=== Directions for this task ===
Only the lines below from the one containing "(cid : string)" to the one containing "and one receipt of a task, [assert]" should be repeated, both included and unchanged.

=== Input records ===
Lemma list_ok_prefix store prefix suffix σ σ' entries :
  list_ store prefix suffix σ = (Return (ok entries), σ') →
  Forall (λ key, startsWith key prefix = true) entries.
Proof.
  destruct (outage σ) as [e|] eqn:Hup.
  - unfold list_, try_catch, bind, send. rewrite Hup. case_decide; done.
  - rewrite list_up by done. intros H.
    assert (entries = filter (λ key, endsWith key suffix)
      (take MaxKeys (bucket_keys (objects σ) (name (index (buckets store))) prefix)))
      as -> by (destruct (filter _ _); congruence).
    apply Forall_forall. intros key [_ Hkey%subseteq_take]%list_elem_of_filter.
    revert key Hkey. apply Forall_forall, bucket_keys_prefix.
Qed.

(** [read] looks for the archive in the index bucket. *)
Lemma read_up store at_ σ :
  outage σ = None →
  read store at_ σ
  = (Return (match objects σ !! (name (index (buckets store)), at_ +:+ "/" +:+ at_) with
             | Some bytes => ok bytes
             | None => error (archive_not_found at_)
             end), σ).
Proof.
  intros Hup. unfold read, send. rewrite Hup.
  destruct (objects σ !! _); [done|]. by rewrite decide_True.
Qed.

(** C5. Among the candidate entries listed for a task (the task's identifier
    has no "@" in it), [resolve] returns the first entry, in listing order,
    of the current scheme (the one that encodes a root before an "@"); when
    no entry encodes a root it returns the first entry of the list. *)
Theorem resolve_prefers_root (store : Store) (query : AgentMessageQuery Link)
    (σ σ' : S3Client) (first : string) (rest : list string) :
  JSFacts.includes (query_task query) "@" = false →
  list_ store (query_task query +:+ "/") (query_suffix query) σ
    = (Return (ok (first :: rest)), σ') →
  resolve store query σ
    = (Return (ok (toIndexEntry (default first (List.find current_scheme (first :: rest))))), σ').
Proof.
  intros Htask Hlist. pose proof (list_ok_prefix _ _ _ _ _ _ Hlist) as Hpre.
  apply Forall_cons in Hpre as [Hfirst Hrest].
  assert (Hres : resolve store query σ =
    (let* entries := list_ store (query_task query +:+ "/") (query_suffix query) in
     match entries with
     | error e => ret (error e)
     | ok [] => throw TypeError
     | ok (first :: rest) =>
         let head := toIndexEntry first in
         if truthy_opt (root head) then ret (ok head)
         else ret (ok (resolve_rest head rest))
     end) σ).
  { unfold resolve, query_task, query_suffix.
    destruct (q_invocation query), (q_receipt query); done. }
  rewrite Hres. unfold bind. rewrite Hlist. cbn zeta.
  rewrite (has_root_current_scheme (query_task query)) by done.
  simpl List.find. destruct (current_scheme first); [done|].
  unfold ret. rewrite (resolve_rest_find (query_task query)) by done.
  by destruct (List.find current_scheme rest).
Qed.

End Ucanto.

End AgentStore.

Module AgentStoreCases.
Import S3 AgentStore.

(** Two deployments: separate index and message buckets, and one bucket
    serving as both. Links are spelled by their string form. *)
Definition two_buckets : Store :=
  {| buckets := {| index := {| name := "invocation-store" |};
                   message := {| name := "workflow-store" |} |} |}.
Definition one_bucket : Store :=
  {| buckets := {| index := {| name := "agent-store" |};
                   message := {| name := "agent-store" |} |} |}.
Definition empty : S3Client := {| objects := ∅; outage := None |}.

Definition car_bytes : list byte := [x3a; xa2; x65].
Definition car_source : HTTPMessage :=
  {| headers := {[ "content-type" := "application/vnd.ipld.car" ]}; body := car_bytes |}.

(** A message [bafymsg] with one invocation and one receipt of task [bafytask]. *)
Definition request_and_response : ParsedAgentMessage string string :=
  {| source := car_source;
     data := "bafymsg";
     index_ :=
       [ {| invocation := Some {| i_task := "bafytask"; i_invocation := "bafyinv";
                                  i_message := "bafymsg" |};
            receipt := None |};
         {| invocation := None;
            receipt := Some {| r_task := "bafytask"; r_receipt := "bafyrcpt";
                               r_message := "bafymsg" |} |} ] |}.

(** A message [bafymsg] that holds the receipt of task [bafytask] only. *)
Definition response_only : ParsedAgentMessage string string :=
  {| source := car_source;
     data := "bafymsg";
     index_ :=
       [ {| invocation := None;
            receipt := Some {| r_task := "bafytask"; r_receipt := "bafyrcpt";
                               r_message := "bafymsg" |} |} ] |}.

(** A legacy entry next to a current one, the legacy one listed first. *)
Definition mixed_index : S3Client :=
  {| objects := {[ ("agent-store", "bafytask/bafyaaa.in") := [];
                   ("agent-store", "bafytask/bafyinv@bafymsg.in") := [] ]};
     outage := None |}.

Lemma resolve_prefers_root_witness :
  resolve string id one_bucket {| q_invocation := Some "bafytask"; q_receipt := None |}
    mixed_index
  = (Return (ok {| root := Some "/bafyinv"; at_ := "bafymsg" |}), mixed_index).
Proof.
  apply (resolve_prefers_root string id one_bucket
           {| q_invocation := Some "bafytask"; q_receipt := None |}
           mixed_index mixed_index "bafytask/bafyaaa.in" ["bafytask/bafyinv@bafymsg.in"]).
  - reflexivity.
  - vm_compute. reflexivity.
Defined.

Section AnyCodec.

(** The cases below hold whatever the codecs and views are. *)
Variable parseLink : string → Completion string.
Variable Archive : Type.
Variable CAR_codec_decode : list byte → Completion Archive.
Variables InvocationView ReceiptView AgentMessageView : Type.
Variable Invocation_view : string → Archive → option InvocationView.
Variable Receipt_view : string → Archive → option ReceiptView.
Variable CAR_request_decode : list byte → Completion AgentMessageView.
Variable receipts_get : AgentMessageView → string → option ReceiptView.
Variable CAR_response_encode : string → HTTPMessage.

Abbreviation write_ := (write string id string CAR_response_encode id).
Abbreviation getInvocation_ :=
  (getInvocation string id parseLink Archive CAR_codec_decode InvocationView Invocation_view).
Abbreviation getReceipt_ :=
  (getReceipt string id parseLink Archive CAR_codec_decode ReceiptView AgentMessageView
     Receipt_view CAR_request_decode receipts_get).

(** C4 (the code departs from it). With separate index and message buckets,
    [write] of a message with one invocation and one receipt of a task
    succeeds and stores the archive in the message bucket, and then both
    [getInvocation] and [getReceipt] of that task answer [RecordNotFound]
    for the archive: [read] looks for it in the index bucket. *)
Theorem read_misses_written_archive :
  let written := write_ two_buckets request_and_response empty in
  written.1 = Return (ok ())
  ∧ objects written.2 !! ("workflow-store", "bafymsg/bafymsg") = Some car_bytes
  ∧ getInvocation_ two_buckets "bafytask" written.2
    = (Return (error (archive_not_found "bafymsg")), written.2)
  ∧ getReceipt_ two_buckets "bafytask" written.2
    = (Return (error (archive_not_found "bafymsg")), written.2).
Proof. vm_compute. done. Qed.

(** With one bucket for both, the archive is found, and the entry's root is
    the counterpart's identifier with the "/" before it: when the link
    parser rejects it, [getInvocation] throws. *)
Lemma getInvocation_root_keeps_slash (a : Archive) (e : JSError) :
  CAR_codec_decode car_bytes = Return a →
  parseLink "/bafyinv" = Throw e →
  let written := write_ one_bucket request_and_response empty in
  getInvocation_ one_bucket "bafytask" written.2 = (Throw e, written.2).
Proof.
  intros Hdecode Hparse written.
  unfold getInvocation, load, bind, lift.
  replace (resolve string id one_bucket _ written.2)
    with (Return (ok (E:=StoreError) {| root := Some "/bafyinv"; at_ := "bafymsg" |}), written.2)
    by (vm_compute; reflexivity).
  cbn [at_ root truthy_opt truthy default from_option id].
  replace (read one_bucket "bafymsg" written.2)
    with (Return (ok (E:=StoreError) car_bytes), written.2) by (vm_compute; reflexivity).
  by rewrite Hdecode, Hparse.
Qed.

(** C6 (the code departs from it). After a message that holds only the
    receipt of a task is written, the task's outgoing entry is stored and
    [resolve] finds it for a receipt query, yet [getReceipt] answers
    [RecordNotFound] for the incoming entry: it first loads the task as an
    invocation. *)
Theorem getReceipt_needs_incoming :
  let written := (write_ one_bucket response_only empty).2 in
  bucket_keys (objects written) "agent-store" "bafytask/" = ["bafytask/bafyrcpt@bafymsg.out"]
  ∧ resolve string id one_bucket {| q_invocation := None; q_receipt := Some "bafytask" |} written
    = (Return (ok {| root := Some "/bafyrcpt"; at_ := "bafymsg" |}), written)
  ∧ getReceipt_ one_bucket "bafytask" written
    = (Return (error (RecordNotFound
         (Some "any pseudo symlink from invocation bafytask/*.in was found"))), written).
Proof. vm_compute. done. Qed.

End AnyCodec.

End AgentStoreCases.

(** ** upload-api/stores/agent/store.js: the keys of a parsed message's index *)

Module AgentStoreViews.
Import S3 AgentStore.

(** What a field of an index record holds. In a parsed agent message the
    [task] and [message] fields are links, and the [invocation] and
    [receipt] fields are the invocation and the receipt themselves: views
    (ucanto) that have a link, [view.link()], and no string form of their
    own. *)
Inductive Value :=
| Link (cid : string)
| View (link : string).

(** What a template literal makes of a value: a link is spelled as its CID,
    an object without a [toString] of its own as [Object.prototype.toString]
    spells every such object. *)
Definition String_ (value : Value) : string :=
  match value with
  | Link cid => cid
  | View _ => "[object Object]"
  end.

Section Codec.

Variable CAR_response_encode : string → HTTPMessage.

(** A message, named by its root CID, that holds one invocation and the
    receipt of a task. *)
Definition exchange (source : HTTPMessage) (message task invocation_ receipt_ : string)
    : ParsedAgentMessage Value string :=
  {| source := source;
     data := message;
     index_ :=
       [ {| invocation := Some {| i_task := Link task; i_invocation := View invocation_;
                                  i_message := Link message |};
            receipt := Some {| r_task := Link task; r_receipt := View receipt_;
                               r_message := Link message |} |} ] |}.

(** C7 (the code departs from it). For a message that holds one invocation
    and one receipt of a task, [assert] yields the archive put under
    [{message}/{message}], with the source's bytes when the source is a CAR
    and the CAR encoding otherwise, and two pseudo-links whose keys are
    [{task}/[object Object]@{message}.in] and
    [{task}/[object Object]@{message}.out]: the key carries the string form
    of the view and not the view's link, so the commands are the same
    whatever the links of the invocation and of the receipt are. *)
Theorem assert_spells_views (store : Store) (source : HTTPMessage)
    (message task invocation_ receipt_ : string) :
  let bytes :=
    if decide (headers source !! "content-type" = Some "application/vnd.ipld.car")
    then body source
    else body (CAR_response_encode message) in
  assert Value String_ string CAR_response_encode Link store
    (exchange source message task invocation_ receipt_)
  = [ PutObjectCommand (name (AgentStore.message (buckets store)))
        (message +:+ "/" +:+ message) (Some bytes);
      PutObjectCommand (name (index (buckets store)))
        (task +:+ "/[object Object]@" +:+ message +:+ ".in") None;
      PutObjectCommand (name (index (buckets store)))
        (task +:+ "/[object Object]@" +:+ message +:+ ".out") None ]
  ∧ ∀ other_invocation other_receipt,
      assert Value String_ string CAR_response_encode Link store
        (exchange source message task other_invocation other_receipt)
      = assert Value String_ string CAR_response_encode Link store
          (exchange source message task invocation_ receipt_).
Proof. split; reflexivity. Qed.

=== Answer to this exercise ===
| Link (cid : string)
| View (link : string).

(** What a template literal makes of a value: a link is spelled as its CID,
    an object without a [toString] of its own as [Object.prototype.toString]
    spells every such object. *)
Definition String_ (value : Value) : string :=
  match value with
  | Link cid => cid
  | View _ => "[object Object]"
  end.

Section Codec.

Variable CAR_response_encode : string → HTTPMessage.

(** A message, named by its root CID, that holds one invocation and the
    receipt of a task. *)
Definition exchange (source : HTTPMessage) (message task invocation_ receipt_ : string)
    : ParsedAgentMessage Value string :=
  {| source := source;
     data := message;
     index_ :=
       [ {| invocation := Some {| i_task := Link task; i_invocation := View invocation_;
                                  i_message := Link message |};
            receipt := Some {| r_task := Link task; r_receipt := View receipt_;
                               r_message := Link message |} |} ] |}.

(** C7 (the code departs from it). For a message that holds one invocation
    and one receipt of a task, [assert] yields the archive put under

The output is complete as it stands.